This means generalizability for trials is not primarily a sampling problem—it’s an effect modification problem. The question is not “did we sample representatively?” (we almost certainly didn’t) but rather “do the characteristics on which our sample differs from the target population modify the treatment effect?” If they don’t, the estimate still applies. If they do, it may not.
ILLUSTRATING GENERALIZABILITY
The following examples show how generalizability works in practice—and where it breaks down. In each example, the study sample is drawn from the target population.

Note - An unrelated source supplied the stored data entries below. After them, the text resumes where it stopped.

(** ** A trie that was committed is not kept as it was *)

(** C29: a root that was committed can give other entries: [Commit] remembers the trie of
    the state itself under the root, and not a copy, so that what the state writes
    to it later is found when the root is opened, instead of what the root stands
    for. *)
Theorem committed_root_shows_later_writes `{DiskDB, HashRange, LruCache} B w i m k v links :
  collision_free B -> agrees B (tdb w) -> c_has w (CachedTrie i) m -> c_allowed B m -> Forall is_u8 k -> Forall is_u8 v -> v <> [] ->
  exists r w1 w2 t w3 w4,
    cache_Commit (CachedTrie i) links w = Ok (inr r, w1) /\ c_root m r /\ cache_TryUpdate (CachedTrie i) k v w1 = Ok (inr (), w2) /\
    cache_OpenTrie r w2 = Ok (inr t, w3) /\ cache_TryGet t k w3 = Ok (inr (Some v), w4).
Proof.
  intros HB Hag Hm Hall Hk Hv Hne. destruct (cache_commit B HB w (CachedTrie i) m links Hag Hm Hall) as (r & w1 & E1 & Hr & Hl1 & _ & Hx).
  destruct (Hx I) as [_ Hpast]. cbn [index] in Hpast. pose proof (later_keeps_has _ _ _ _ Hl1 Hm) as Hm1.
  destruct (cache_update B w1 (CachedTrie i) m k v Hm1 Hk Hv) as (w2 & E2 & _ & Hm2).
  assert (pastTries w2 = pastTries w1) as Ep.
  { revert E2. unfold cache_TryUpdate. destruct (object (CachedTrie i) w1); [|done..]. cbn [res_bind].
    destruct (STryUpdate _ _ _ _ _); [|done..]. by intros [= <-]. }
  assert (exists t w3, cache_OpenTrie r w2 = Ok (inr t, w3) /\ c_has w3 t (map_update (keccak256 k) v m)) as (t & w3 & E3 & Hm3).
  { unfold cache_OpenTrie. destruct (lru_Get r (pastTries w2)) as [past p] eqn:Eg.
    assert (past = Some i) as -> by (rewrite <- Hpast, <- Ep, <- lru_get_law; by rewrite Eg).
    destruct Hm2 as (st & Est & Hr2). unfold object. cbn [set_past tries index] in *. rewrite Est. cbn [res_bind].
    eexists _, _. split; [done|]. exists (Copy st). cbn. split; [|done]. rewrite lookup_app_r, Nat.sub_diag by lia. done. }
  destruct (cache_get B w3 t _ k Hm3 Hk) as (w4 & E4 & _). exists r, w1, w2, t, w3, w4. split; [done|]. split; [done|]. split; [done|].
  split; [done|]. rewrite E4. unfold map_update. rewrite bool_decide_eq_false_2 by done. by rewrite lookup_insert_eq.
Qed.

(** ** An example: the database is new and the trie is empty *)

Definition empty_cache : cachingDB := mkCaching (NewDatabase ∅) [mkSecure (mkTrie Nil emptyHash 0 0) ∅ false] lru_New lru_New.

Lemma empty_cache_has : c_has empty_cache (CachedTrie 0) ∅.
Proof. eexists. split; [done|]. exists TNil. split; [constructor|apply contents_empty]. Qed.

Lemma contents_nil tr : contents tr ∅ -> tr = TNil.
Proof. intros Hc. apply (contents_unique _ _ _ Hc contents_empty). Qed.

Definition empty_blob (b : list Z) : Prop := b = [0x80].

Lemma empty_blob_free : collision_free empty_blob.
Proof. by intros b b' -> ->. Qed.

Lemma empty_blob_agrees : agrees empty_blob (NewDatabase ∅).
Proof.
  intros b ->. rewrite <- emptyRoot_hash. cbn [NewDatabase nodes diskdb]. rewrite lookup_singleton_ne by discriminate. done.
Qed.

Lemma empty_allowed : c_allowed empty_blob ∅.
Proof.
  split; [by intros k v|]. split.
  - intros tr b ->%contents_nil (s & Hs & ->). by inversion Hs.
  - intros tr ->%contents_nil. split; [discriminate|done].
Qed.

Lemma committed_root_shows_later_writes_witness :
  exists r w1 w2 t w3 w4,
    cache_Commit (CachedTrie 0) (fun _ => []) empty_cache = Ok (inr r, w1) /\ c_root ∅ r /\
    cache_TryUpdate (CachedTrie 0) [1] [2] w1 = Ok (inr (), w2) /\
    cache_OpenTrie r w2 = Ok (inr t, w3) /\ cache_TryGet t [1] w3 = Ok (inr (Some [2]), w4).
Proof.
  apply (committed_root_shows_later_writes empty_blob empty_cache 0 ∅ [1] [2] (fun _ => [])).
  - exact empty_blob_free.
  - exact empty_blob_agrees.
  - exact empty_cache_has.
  - exact empty_allowed.
  - by apply (bool_decide_unpack _).
  - by apply (bool_decide_unpack _).
  - done.
Defined.
(** * tce-serv: the trip-creation validator, the check-in creation and the
      readiness guard of [src/server.js], embedded in Rocq.

    The development follows the source top-down:
    - [Js]        the fragment of JavaScript values the handlers compute with
                  (numbers with NaN, truthiness, [split(':')], [Number]);
    - [Prisma]    the persistence layer as an in-memory store behind a small
                  state-and-exception monad that records every access;
    - [Handlers]  [POST /api/services-hierarchie] and [POST /api/pointages];
    - [Readiness] the middleware chain in front of the routes and the
                  [prismaReady] flag;
    - [Examples]  the worlds and requests of the specification's examples;
    - [Spec]      the vocabulary of the statements.
    - [Routes], [Updates], [Arrets], [Calendars], [DailyStats]
                  the other routes: [/health] and the two list routes,
                  the trip update, the stops, the default calendars and
                  the counters of the daily statistics, the last three
                  over [Client], the same monad over the other tables.
    The lemmas and the theorems, one per claim of the specification,
    come after the definitions. *)

From stdpp Require Import gmap strings list pretty.
From Stdlib Require Import ZArith Lia Ascii.

Local Open Scope Z_scope.

(* ===================================================================== *)
(** ** JavaScript values *)
(* ===================================================================== *)

Module Js.

(** A JavaScript number as the handlers use it: every arithmetic result in
    the validator is an integer or [NaN]. *)
Inductive num : Type :=
| NaN
| Num (z : Z).

Definition add (a b : num) : num :=
  match a, b with
  | Num x, Num y => Num (x + y)
  | _, _ => NaN
  end.

Definition sub (a b : num) : num :=
  match a, b with
  | Num x, Num y => Num (x - y)
  | _, _ => NaN
  end.

Definition mul (a b : num) : num :=
  match a, b with
  | Num x, Num y => Num (x * y)
  | _, _ => NaN
  end.

(** Every comparison with [NaN] is [false]. *)
Definition lt (a b : num) : bool :=
  match a, b with
  | Num x, Num y => x <? y
  | _, _ => false
  end.

Definition gt (a b : num) : bool := lt b a.

Definition le (a b : num) : bool :=
  match a, b with
  | Num x, Num y => x <=? y
  | _, _ => false
  end.

Definition ge (a b : num) : bool := le b a.

(** A request field or a nullable column: a string, or absent
    ([undefined] and [null] behave alike under [!x], [x || d] and [x ? a : b]). *)
Definition truthy (v : option string) : bool :=
  match v with
  | Some s => negb (String.eqb s "")
  | None => false
  end.

(** A [Date] object: its millisecond timestamp, or [None] for Invalid Date. *)
Definition date : Type := option Z.

(** [s.split(':')]. *)
Fixpoint split_colon (s : string) : list string :=
  match s with
  | EmptyString => [EmptyString]
  | String c rest =>
      if Ascii.eqb c ":"%char then EmptyString :: split_colon rest
      else match split_colon rest with
           | p :: ps => String c p :: ps
           | [] => [String c EmptyString]
           end
  end.

Definition digit_of (c : Ascii.ascii) : option Z :=
  let n := nat_of_ascii c in
  if ((48 <=? n) && (n <=? 57))%nat then Some (Z.of_nat (n - 48)) else None.

Fixpoint digits_val (acc : Z) (s : string) : option Z :=
  match s with
  | EmptyString => Some acc
  | String c rest =>
      match digit_of c with
      | Some d => digits_val (10 * acc + d) rest
      | None => None
      end
  end.

(** [Number(s)] on the pieces of a time of day: a run of decimal digits is
    its value and the empty string is [0].  Pieces written any other way
    (sign, fraction, exponent, blanks) are outside the fragment modelled
    here and are read as [NaN], and the value of a run of digits is kept
    exact, where the code rounds it to a double from 2^53 on.  On the
    pieces of a well-formed time ([is_HHMM]) the two agree, and the
    statements about parsed times are made there. *)
Definition Number (s : string) : num :=
  match digits_val 0 s with
  | Some z => Num z
  | None => NaN
  end.

(** [const [h, m] = s.split(':').map(Number); h * 60 + m].  A missing
    component is [undefined], which arithmetic turns into [NaN]. *)
Definition minutes_of (s : string) : num :=
  let parts := map Number (split_colon s) in
  add (mul (nth 0 parts NaN) (Num 60)) (nth 1 parts NaN).

(** The spec's "HH:MM": two digits, a colon, two digits, hour below 24 and
    minute below 60. *)
Definition is_HHMM (s : string) : bool :=
  match s with
  | String h1 (String h2 (String sep (String m1 (String m2 EmptyString)))) =>
      match digit_of h1, digit_of h2, digit_of m1, digit_of m2 with
      | Some a, Some b, Some c, Some d =>
          Ascii.eqb sep ":"%char && (10 * a + b <? 24) && (10 * c + d <? 60)
      | _, _, _, _ => false
      end
  | _ => false
  end.

End Js.

(* ===================================================================== *)
(** ** The persistence layer *)
(* ===================================================================== *)

Module Prisma.

(** Rows.  Only the columns the two handlers read or write are kept; a
    date is the millisecond timestamp of a JavaScript [Date]. *)
Record Ligne : Type := mkLigne {
  ligne_id : string;
  ligne_heureDebut : option string;
  ligne_heureFin : option string
}.

Record Service : Type := mkService {
  service_id : string;
  service_sensId : option string;
  service_ligneId : option string;
  service_heureDebut : string;
  service_heureFin : string;
  service_statut : string;
  service_date : Z
}.

Record Pointage : Type := mkPointage {
  pointage_id : string;
  pointage_serviceId : string;
  pointage_conducteurId : string;
  pointage_validatedBy : string;
  pointage_vehicleType : option string;
  pointage_permisChecked : bool;
  pointage_chronometerChecked : bool
}.
(** * DevEvent: the cached Mongoose connection of [lib/mongodb.ts]

    A shallow embedding of the module [lib/mongodb.ts] and of the part of
    the JavaScript run time it relies on: the process environment, the
    global object, a heap of cache records (the record is a shared mutable
    object reached through [global.mongoose] and through the module-level
    constant [cached]), a heap of promises, and the queue of promise
    reactions.  An [async] function is split at its single [await] into the
    part that runs synchronously inside the call and the continuation that
    the job queue runs once the awaited promise is settled.  [Js.step] keeps
    the environment of the process fixed; [step_env] further down adds
    assignments to and deletions from [process.env] between its events. *)

From stdpp Require Import gmap strings list.

(** ** Data *)

Module Js.

(** References into the promise heap and into the heap of cache records. *)
Abbreviation pid := nat.
Abbreviation cref := nat.

(** The native driver connection ([mongoose.Connection]). *)
Record Connection := { conn_id : nat }.

(** A Mongoose instance; [connection] is its [.connection] property. *)
Record Mongoose := { instance_id : nat; connection : Connection }.

(** A JavaScript [Error] object. *)
Record Error := { message : string }.

(** State of a [Promise<Mongoose>]. *)
Inductive PromiseState :=
| Pending
| Fulfilled (v : Mongoose)
| Rejected (e : Error).

(** [interface MongooseCache]. *)
Record MongooseCache := { conn : option Mongoose; promise : option pid }.

(** A reaction registered on a promise [src] and not yet run. *)
Inductive Reaction :=
| ThenReturn (src dst : pid)
    (* [.then((mongooseInstance) => mongooseInstance)], deriving [dst] *)
| AwaitFrame (src : pid) (cache : cref) (result : pid).
    (* a call of [connectToDatabase] suspended at line 79 *)

(** The bindings of one evaluation of the module. *)
Record Module := { MONGODB_URI : option string; cached : cref }.
(** With a net debt the two methodologies differ. *)
Example evFcf_differs_with_net_debt :
  calculateFairValuePrice (Fin 1000) (Fin 100) (Fin (1 # 10)) (Fin 20)
    evFcf (metrics_with None None (Some (Fin 200)) None)
  <> calculateFairValuePrice (Fin 1000) (Fin 100) (Fin (1 # 10)) (Fin 20)
       pe (metrics_with None None (Some (Fin 200)) None).
Proof. vm_compute. discriminate. Qed.

(** ** The projection engine reads three fields of the snapshot *)

Lemma calculateScenarioPrice_netDebt
    (pow_real : number -> number -> number)
    (revenue shares g m x d years : number) (methodology : MultipleType)
    (m1 m2 : FinancialMetrics) :
  netDebt m1 = netDebt m2 ->
  calculateScenarioPrice pow_real revenue shares g m x d years methodology m1
  = calculateScenarioPrice pow_real revenue shares g m x d years
      methodology m2.
Proof.
  intros H. unfold calculateScenarioPrice. now rewrite H.
Qed.

(** C9.  Two snapshots that agree on revenue, sharesOutstanding and netDebt
    give the same projections, whatever their other fields are. *)
Theorem calculateProjections_reads_three_fields
    (pow_real : number -> number -> number)
    (m1 m2 : FinancialMetrics) (assumptions : ProjectionAssumptions)
    (currentYear : Z) :
  revenue m1 = revenue m2 ->
  sharesOutstanding m1 = sharesOutstanding m2 ->
  netDebt m1 = netDebt m2 ->
  calculateProjections pow_real m1 assumptions currentYear
  = calculateProjections pow_real m2 assumptions currentYear.
Proof.
  intros Hr Hs Hd.
  rewrite !calculateProjections_map, Hr, Hs.
  apply map_ext. intros i. unfold projection_at.
  f_equal; apply calculateScenarioPrice_netDebt; exact Hd.
Qed.

Lemma calculateProjections_reads_three_fields_witness :
  calculateProjections (fun _ _ => NaN) metrics_sample_a
    (PricePredictor.initialAssumptions metrics_unknown) 2024
  = calculateProjections (fun _ _ => NaN) metrics_sample_b
      (PricePredictor.initialAssumptions metrics_unknown) 2024.
Proof.
  apply calculateProjections_reads_three_fields; reflexivity.
Defined.

(** ** Shape of the projection sequence *)

Lemma nth_error_calculateProjections
    (pow_real : number -> number -> number)
    (metrics : FinancialMetrics) (assumptions : ProjectionAssumptions)
    (currentYear : Z) (k : nat) :
  (k < years assumptions)%nat ->
  nth_error (calculateProjections pow_real metrics assumptions currentYear) k
  = Some (projection_at pow_real metrics assumptions currentYear
            (or_else (revenue metrics) (Fin 0))
            (or_else (sharesOutstanding metrics) (Fin 1))
            (S k)).
Proof.
  intros Hk. rewrite calculateProjections_map.
  rewrite nth_error_map, nth_error_seq.
  destruct (Nat.ltb_spec k (years assumptions)); [reflexivity | lia].
Qed.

Representative sampling makes generalizability easier
The 2011 Nepal Demographic and Health Survey illustrates the clearest path to generalizability (Ministry of Health and Population et al., 2011). DHS researchers used multistage cluster sampling to survey 10,826 households across Nepal, interviewing 12,674 women ages 15–49. The sampling design was explicitly constructed to provide nationally representative estimates: the country was divided into 13 eco-development regions, each stratified by urban and rural areas, with sampling weights calculated to account for the complex design.
The target population was clearly defined (women of reproductive age in Nepal), and the study sample was designed to be a representative subset of it. The DHS could estimate that 50% of currently married women were using some method of contraception and that 27% had an unmet need for family planning. Because the sample was drawn from the target population using probability methods, and because weights adjust for known selection probabilities, these estimates generalize—they apply to Nepali women of reproductive age, not just to the women surveyed.
This is the gold standard for descriptive generalizability: design the sample to represent the target, use probability methods, and adjust for selection.
Generalizability is possible with non-probability samples
But what if you don’t have a probability sample? Many studies rely on convenience samples—patients at a clinic, respondents to an online survey, or participants recruited through social networks. These samples are not designed to represent a target population, but generalizability may still be achievable if you can adjust for the differences.
Consider a hypothetical example. Suppose a research team wants to estimate modern contraceptive use among women ages 15–49 in Nepal before the next DHS survey is scheduled. But instead of a costly household survey, they run an online survey promoted through social media and health-related websites. Within weeks, they collect responses from 5,000 women across the country.
The convenience is obvious; so is the problem. Women who respond to an online survey in Nepal are not representative of all Nepali women. They are overwhelmingly urban, younger, more educated, wealthier, and more likely to have smartphone access. The raw estimate of modern contraceptive use from this sample would almost certainly overstate use in the national population.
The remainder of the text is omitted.